Antrim hurling continues its rapid decline towards extinction, who cares?

Antrim hurling continues its rapid decline towards extinction, who cares?

I had to turn off TG4 at half time, I couldn’t take any more punishment. But it was a familiar scene, another humiliating hammering for an Antrim team in the U21 All-Ireland Hurling Semi-Final. Waterford 5-25, Antrim 1.5.  ‘We knew how bad our preparation was, this team was only pulled together in five weeks’, manager Ollie Bellew said afterwards. This remains one of the great mysteries of Antrim hurling for me, a proud hurling county. Why was the team pulled together in five weeks? It seems like every county in Ireland are aware that the All-Ireland hurling semi finals are held in August except for Antrim, where they are annually taken by surprise and pulling teams together after one training session.

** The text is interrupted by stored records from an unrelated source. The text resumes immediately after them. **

Lemma div_by_count_not_negative (x : F64.float) (n : nat) :
  not_negative x = true ->
  not_negative (F64.div x (F64.of_Z (Z.of_nat n))) = true.
Proof.
  intros Hx.
  destruct (Z.of_nat n) as [| p | p] eqn:Hn; [| | lia].
  - change (F64.of_Z 0) with (S754_zero false).
    destruct x as [sx | sx | | sx mx ex];
      try (destruct sx); try reflexivity; discriminate Hx.
  - destruct (of_Z_positive p) as [[m [e Hp]] | Hp]; rewrite Hp;
      destruct x as [sx | sx | | sx mx ex];
      try (destruct sx); try reflexivity; try discriminate Hx.
    unfold F64.div, SFdiv. cbn [xorb].
    destruct (SFdiv_core_binary _ _ _ _ _ _) as [[mz ez] lz].
    apply round_not_negative.
Qed.

Lemma sqrt_not_negative (x : F64.float) :
  not_negative x = true -> not_negative (F64.sqrt x) = true.
Proof.
  intros Hx.
  destruct x as [sx | sx | | sx mx ex];
    try (destruct sx); try reflexivity; try discriminate Hx.
  unfold F64.sqrt, SFsqrt.
  destruct (SFsqrt_core_binary _ _ _ _) as [[mz ez] lz].
  apply round_not_negative.
Qed.

Lemma not_negative_spec (x : F64.float) :
  not_negative x = true ->
  (F64.is_nan x = true \/ F64.leb F64.zero x = true)
  /\ F64.ltb x F64.zero = false.
Proof.
  intros Hx.
  destruct x as [sx | sx | | sx mx ex];
    try (destruct sx); try discriminate Hx;
    (split; [first [left; reflexivity | right; reflexivity] | reflexivity]).
Qed.

(** X2.  Whatever the two frames hold, a value that [calculate_rmsd]
    returns is NaN or at least zero; it is never below zero, so the
    classifier never receives a negative number. *)
Theorem calculate_rmsd_not_negative (a b : frame) (v : F64.float)
  (Hv : calculate_rmsd a b = Ok v) :
  (F64.is_nan v = true \/ F64.leb F64.zero v = true)
  /\ F64.ltb v F64.zero = false.
Proof.
  unfold calculate_rmsd in Hv.
  destruct (broadcast_sub a b) as [diff |]; [| discriminate Hv].
  cbn [bind] in Hv. injection Hv as <-.
  apply not_negative_spec, sqrt_not_negative, div_by_count_not_negative.
  apply np_sum_not_negative. apply Forall_forall.
  intros x Hx. apply in_map_iff in Hx as [y [<- _]].
  apply square_not_negative.
Qed.

Lemma calculate_rmsd_not_negative_witness :
  exists v,
    calculate_rmsd two_atoms_a two_atoms_b = Ok v
    /\ (F64.is_nan v = true \/ F64.leb F64.zero v = true)
    /\ F64.ltb v F64.zero = false.
Proof.
  eexists. split; [vm_compute; reflexivity |].
  apply (calculate_rmsd_not_negative two_atoms_a two_atoms_b).
  vm_compute. reflexivity.
Defined.

(** ** Recentring twice *)

Lemma sub_zero (x : F64.float) : F64.sub x F64.zero = x.
Proof.
  destruct x as [s | s | | s m e]; try destruct s; reflexivity.
Qed.

Lemma vsub_origin (p : vec3) : vsub p origin = p.
Proof.
  destruct p as [x y z]. unfold vsub, origin. cbn [vx vy vz].
  now rewrite !sub_zero.
Qed.

(** X3.  Recentring a frame whose first atom has finite coordinates, and
    recentring the result again, gives the same frame: after the first
    pass atom 0 sits at [+0.0], and subtracting [+0.0] changes no float. *)
Theorem adjust_idempotent (p0 : vec3) (rest : frame)
  (Hfinite : vec3_finite p0 = true) :
  exists frame',
    adjust_relative_to_first_atom (p0 :: rest) = Ok frame'
    /\ adjust_relative_to_first_atom frame' = Ok frame'.
Proof.
  eexists. split; [reflexivity |].
  cbn [map adjust_relative_to_first_atom].
  rewrite (vsub_self p0 Hfinite). rewrite vsub_origin.
  f_equal. f_equal. rewrite map_map.
  apply map_ext. intros p. apply vsub_origin.
Qed.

Last year before Antrim faced Wexford in the same fixture, manager Kevin Ryan disclosed that his team were in for a ‘massive hiding’ after they couldn’t get a panel together to even train in the weeks leading up to the game. Back in 2008, I sat on the bench as Derry beat us in the Ulster U21 Hurling Championship Semi-Final. We trained twice leading up to that game. So Antrim are continuing their tradition of hoping to defy the basic first principle of sports performance in their quest for All-Ireland glory: Preparation. Fail to Prepare, Prepare to Fail You would think that they would make the most of the incredible opportunity to compete against one of the big teams in an All-Ireland semi-final by training really, really hard. But that would make too much sense. And for years we’ve had a County Board who for some bewildering reason thought...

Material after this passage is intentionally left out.